Starting with the dependency graph of Bash from before,
we first duplicate nodes in the graph so each node is only pointed to once:
we then replace each leaf node with a counter, starting at 1:
each node whose only children are counters are then combined with their children, and their children’s counters summed, then incremented:
we then repeat the process:
we repeat this process until there is only one node:
and finally we sort the paths in each popularity bucket by name to ensure the list is consistently generated to get the paths ordered by cachability:
- glibc-2.27: 10
- ncurses-6.1: 4
- bash-4.4-p23: 2
- readline-7.0p5: 2
- bash-interactive-4.4-p23: 1
This solution has properly put foundational paths which are most commonly referred to at the top, improving its chances of cache hit. The algorithm has also put the likely-to-change application right at the bottom in case the last layers need to be combined.

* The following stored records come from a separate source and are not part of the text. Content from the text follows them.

(** The loop of [fetch_videos] over the start indices [starts]; [n]
    requests were made before. *)
Fixpoint fetch_loop (api_key : string) (video_ids : list string)
         (starts : list nat) (n : nat) (all_items : list pyval)
  : prog (list pyval) :=
  match starts with
  | [] => pret all_items
  | i :: rest =>
      let chunk := slice video_ids i (i + BATCH_SIZE) in
      let url := request_url api_key chunk in
      emit (HttpGet url) ;;;
      match urlopen n url with
      | HTTPError code body =>
          emit (Stderr ("yt-extract: API error " ++ PyStr.str_of_N code
                        ++ ": " ++ substring 0 500 body)) ;;;
          sys_exit 1
      | URLError reason =>
          emit (Stderr ("yt-extract: Request failed: " ++ reason)) ;;;
          sys_exit 1
      | OtherFailure => lift (Raise OtherError)
      | HTTPErrorUnread _ => lift (Raise OtherError)
      | Response data =>
          match json_loads data with
          | inl e =>
              emit (Stderr ("yt-extract: Invalid JSON response: " ++ e)) ;;;
              sys_exit 1
          | inr payload =>
              got <~ lift (py_get payload "items" PNone) ;;
              new <~ lift (py_iter (py_or got (PList []))) ;;
              fetch_loop api_key video_ids rest (S n) (all_items ++ new)
          end
      end
  end.

Definition fetch_videos (api_key : string) (video_ids : list string)
  : prog (list pyval) :=
  fetch_loop api_key video_ids
    (range_step (length video_ids) BATCH_SIZE) 0 [].

Inductive table_format : Type := Markdown | Grid.

(** The command line after [parse_args], the line [input] reads ([None]
    at end of input) and the value of [YOUTUBE_DATA_API_KEY]. *)
Record invocation : Type := {
  arg_video_ids : list string;
  arg_format : table_format;
  stdin_line : option string;
  environ_key : option string
}.

(** An object that can go into a set. *)
Definition hashable (v : pyval) : bool :=
  match v with
  | PList _ | PDict _ => false
  | _ => true
  end.

(** [{item.get("id") for item in items}], kept as the list of its
    members. *)
Fixpoint found_ids_of (items : list pyval) : result (list pyval) :=
  match items with
  | [] => Ok []
  | item :: rest =>
      v <- py_get item "id" PNone ;;
      if hashable v then (vs <- found_ids_of rest ;; Ok (v :: vs))
      else Raise TypeError
  end.

(** [vid in found_ids] for a string [vid]. *)
Definition in_found (vid : string) (found : list pyval) : bool :=
  existsb (fun v => match v with PStr s => String.eqb s vid | _ => false end)
          found.

Fixpoint report_missing (video_ids : list string) (found : list pyval)
  : prog unit :=
  match video_ids with
  | [] => pret tt
  | vid :: rest =>
      (if in_found vid found then pret tt
       else emit (Stderr ("yt-extract: Not found: " ++ vid))) ;;;
      report_missing rest found
  end.

Definition read_ids (inv : invocation) : prog (list string) :=
  match arg_video_ids inv with
  | [] =>
      emit (Prompt "Enter video ID(s), comma- or space-separated: ") ;;;
      match stdin_line inv with
      | None =>
          emit (Stderr "yt-extract: No video IDs provided.") ;;;
          sys_exit 1
      | Some l =>
          let line := PyStr.strip l in
          pret (if PyStr.is_empty line then [] else [line])
      end
  | ids => pret ids
  end.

Let’s consider a much larger image. In this image, we set the maximum number of layers to 120, but the image has 200 store paths. Under this design the 119 most fundamental store paths will have their own layers, and we store the remaining 81 paths together in the 120th layer.

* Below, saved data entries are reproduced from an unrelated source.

(** * CGPA predictor (app.py): grade conversion, CSV record store,
      aggregation and trend-chart data.

    Python values are modelled as the interpreter has them: [int] is [Z],
    [float] is the IEEE-754 binary64 type of the kernel ([PrimFloat.float],
    specified by [SpecFloat]), [str] is [string] restricted to ASCII text,
    [None]/exceptions are [option].  The CSV file is modelled as the sequence
    of rows that [csv.reader] yields from it (quoting and line terminators are
    the csv module's business); wall-clock time is an explicit argument. *)

From Stdlib Require Import ZArith List Sorted Permutation Lia Bool String Ascii.
From Stdlib Require Decimal DecimalString DecimalZ DecimalPos DecimalFacts.
From Stdlib Require Import Floats.
Import ListNotations.

Open Scope Z_scope.

(** ** Python numbers *)

Module PyNum.

(** An integer as an (unnormalised, exact) binary floating-point datum. *)
Definition Z2SF (z : Z) : spec_float :=
  match z with
  | Z0 => S754_zero false
  | Zpos p => S754_finite false p 0
  | Zneg p => S754_finite true p 0
  end.

(** [float(n)] and the implicit int-to-float conversion of mixed
    arithmetic: the nearest binary64 value, ties to even. *)
Definition float_of_int (z : Z) : float :=
  SF2Prim (binary_normalize prec emax z 0 false).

With this new approach of automatically layering store paths I can now generate images with very efficient caching between different images.
For a practical example of a PHP application with a MySQL database.

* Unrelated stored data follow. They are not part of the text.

(** X9.  In a completed channel list the Channel Number of every custom
    row is a number, and one above 499 has had its warning printed, with
    the name as it stood in the custom file; the generated rows are numbered
    501, 502, ... in the order they are written, and [int] reads these
    numbers back. *)
Theorem channel_numbers fuel args custom rows crows grows w :
  write_channels fuel args custom rows = Some (crows, grows, w, None) ->
  (forall row, In row crows ->
     exists n name,
       Py.int (number_of row) = Ok n /\
       name_of row = Py.strip (Py.slice_to 16 name) /\
       (499 < n -> In (WarnCustomNumber name) w)) /\
  (forall i row, nth_error grows i = Some row ->
     Py.int (number_of row) = Ok (501 + Z.of_nat i)).
Proof.
  unfold write_channels.
  destruct (match custom with
            | Some c => custom_channels c
            | None => ([], [], None)
            end) as [[crows0 w1] e1] eqn:Hc.
  destruct e1 as [e|]; [discriminate|].
  destruct (read_channels fuel args rows []) as [[w2 [channels|e]]|] eqn:Hr;
    try discriminate.
  destruct (generated channels) as [grows0|e] eqn:Hg; [|discriminate].
  intros [= -> -> <-]. split.
  - intros row Hin. destruct custom as [c|].
    + destruct (custom_channels_numbers _ _ _ Hc row Hin)
        as (n & name & H1 & H2 & H3).
      exists n, name. split; [exact H1|]. split; [exact H2|].
      intros H. apply in_or_app. left. auto.
    + injection Hc as <- _ . destruct Hin.
  - intros i row Hi. unfold generated in Hg.
    destruct (sorted channels) as [l|]; [|discriminate].
    injection Hg as <-. rewrite (number_nth _ _ _ _ Hi), int_of_str.
    f_equal.
Qed.

Lemma channel_numbers_witness :
  write_channels 1 noargs (Some namesakes) database
  = Some (namesakes_written, database_rows, database_log, None) /\
  (forall row, In row namesakes_written ->
     exists n name,
       Py.int (number_of row) = Ok n /\
       name_of row = Py.strip (Py.slice_to 16 name) /\
       (499 < n -> In (WarnCustomNumber name) database_log)) /\
  (forall i row, nth_error database_rows i = Some row ->
     Py.int (number_of row) = Ok (501 + Z.of_nat i)).
Proof.
  assert (H : write_channels 1 noargs (Some namesakes) database
              = Some (namesakes_written, database_rows, database_log, None))
    by (vm_compute; reflexivity).
  split; [exact H|].
  exact (channel_numbers 1 noargs (Some namesakes) database _ _ _ H).
Defined.


(** ** Channels with the same sort key *)

Lemma before_tied (k x y : sort_key) :
  key_ltb y x = true -> same_key k x = true -> same_key k y = false.
Proof.
  unfold same_key. intros Hyx Hx.
  apply andb_true_iff in Hx. destruct Hx as [Hkx Hxk].
  apply negb_true_iff in Hkx, Hxk.
  destruct (key_ltb y k) eqn:Hyk; [rewrite andb_false_r; reflexivity|].
  pose proof (key_le_trans x k y Hkx Hyk) as H. unfold key_le in H.
  congruence.
Qed.

Lemma insert_filter_tied {A : Type} (k : sort_key) (x : sort_key * A)
  (l : list (sort_key * A)) :
  filter (fun p => same_key k (fst p)) (insert x l)
  = filter (fun p => same_key k (fst p)) (x :: l).
Proof.
  induction l as [|y t IH]; [reflexivity|].
  cbn [insert]. destruct (key_ltb (fst y) (fst x)) eqn:Hlt; [|reflexivity].
  cbn [filter] in IH |- *. rewrite IH.
  destruct (same_key k (fst x)) eqn:Hx; [|reflexivity].
  rewrite (before_tied _ _ _ Hlt Hx). reflexivity.
Qed.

First we build a MySQL image:
# mysql.nix
let
pkgs = import (builtins.fetchTarball {
url = "https://github.com/grahamc/nixpkgs/archive/layered-docker-images.tar.gz";
sha256 = "05a3jjcqvcrylyy8gc79hlcp9ik9ljdbwf78hymi5b12zj2vyfh6";
}) {};
in pkgs.dockerTools.buildLayeredImage {
name = "mysql";
tag = "latest";
config.Cmd = [ "${pkgs.mysql}/bin/mysqld" ];
maxLayers = 120;
}
$ nix-build ./mysql.nix
$ docker load < ./result
Then we build a PHP image:
# php.nix
let
pkgs = import (builtins.fetchTarball {
url = "https://github.com/grahamc/nixpkgs/archive/layered-docker-images.tar.gz";
sha256 = "05a3jjcqvcrylyy8gc79hlcp9ik9ljdbwf78hymi5b12zj2vyfh6";
}) {};
in pkgs.dockerTools.buildLayeredImage {
name = "grahamc/php";
tag = "latest";
config.Cmd = [ "${pkgs.php}/bin/php" ];
maxLayers = 120;
}
$ nix-build ./php.nix
$ docker load < ./result
and export the two image layers:
$ docker inspect mysql | jq -r '.[] | .RootFS.Layers | .[]' | sort > mysql
$ docker inspect php | jq -r '.[] | .RootFS.Layers | .[]' | sort > php
and look at this, the PHP and MySQL images share twenty layers:
$ comm -1 -2 php mysql
sha256:0296e7b7d4b7d593fc533f06c5cc22f56c99c8ab0ed4301a6c7829ce8b18c6fa
sha256:1114fa18ba6be7e5db7728ae747a6bf0aab48fedf3ed9e95aff1f9ce51903698
sha256:181ca82fe4d920b46488d29b507d432dd121d9b2842cf8c720c0939e03e4d6a0
sha256:190b2db337109cb9692cd004aeed4b06fef0c10c700a9ba7939d73e697e3bbcc
sha256:1c4afa44a489abf7c7fe8fa642647a8a2786bf7581486e6a308e1078484784e6
sha256:424ad95540cb66adb9e16d768ccc7010923a9ca09dda1f56e4a08804c2de12e6
sha256:537b4796037a46b64fa39c42f642925704abbaab475e5c72a8fc15c258dc1e85
sha256:69bf797b6b6763938b98139814d8be884693806e0e5a50ac4fbbf11eb45f4f27
sha256:6c7f6a555dee6eebfc5497e84b1cacb4fff035e2101d8421768c0c2db54e8da2
sha256:7dcff293e9f411c63d6f1365795a89ac0058995de0f192ad9fb103ab56533ed3
sha256:86b1c4990ca1c80ad5dc0977fe37ab0f80e0f95e03fe79769b451d97e9f7a8f3
sha256:9d8278ca2542af2ff9cf2d8de439758f6b3bbb84bbe6b7a44edf8080b73d2949
sha256:a5c8632ba0135b465956281008a4f9c2263232d92c020b56e1d839aaa4b74834
sha256:b9fe88bf1364613ec01968480d7cb305d69e3de78bb4a56e3448298ffcc25139
sha256:c0c9c2eaa522dd31901c49a40577a68e3ae02cc75226a248813134046b299099
sha256:c2f4e79836f999ff389b82b8636b807c2baa5b702509b2991e651508519857d5
sha256:cdfb1dfb3ca2f8df9e87e5fa33b91a402a8b4ad0ede164dbdf4c25aded618ed3
sha256:ffd8e3d222cb85f642677642037a0e7886a565babdc0e229cc83147895a8ed2c
sha256:ffecd238fa95b110a1b5f71034b2bd358358758abb52fd098241200d94111979
Where before you wouldn’t bother trying to have your application and database images share layers, with Nix the layer sharing is completely automatic.
The automatic splitting and prioritization has improved image push and fetch times by an order of magnitude. Having multiple images allows Docker to request more than one at a time.
Thank you Target for having sponsored this work with Tweag in NixOS/nixpkgs#47411.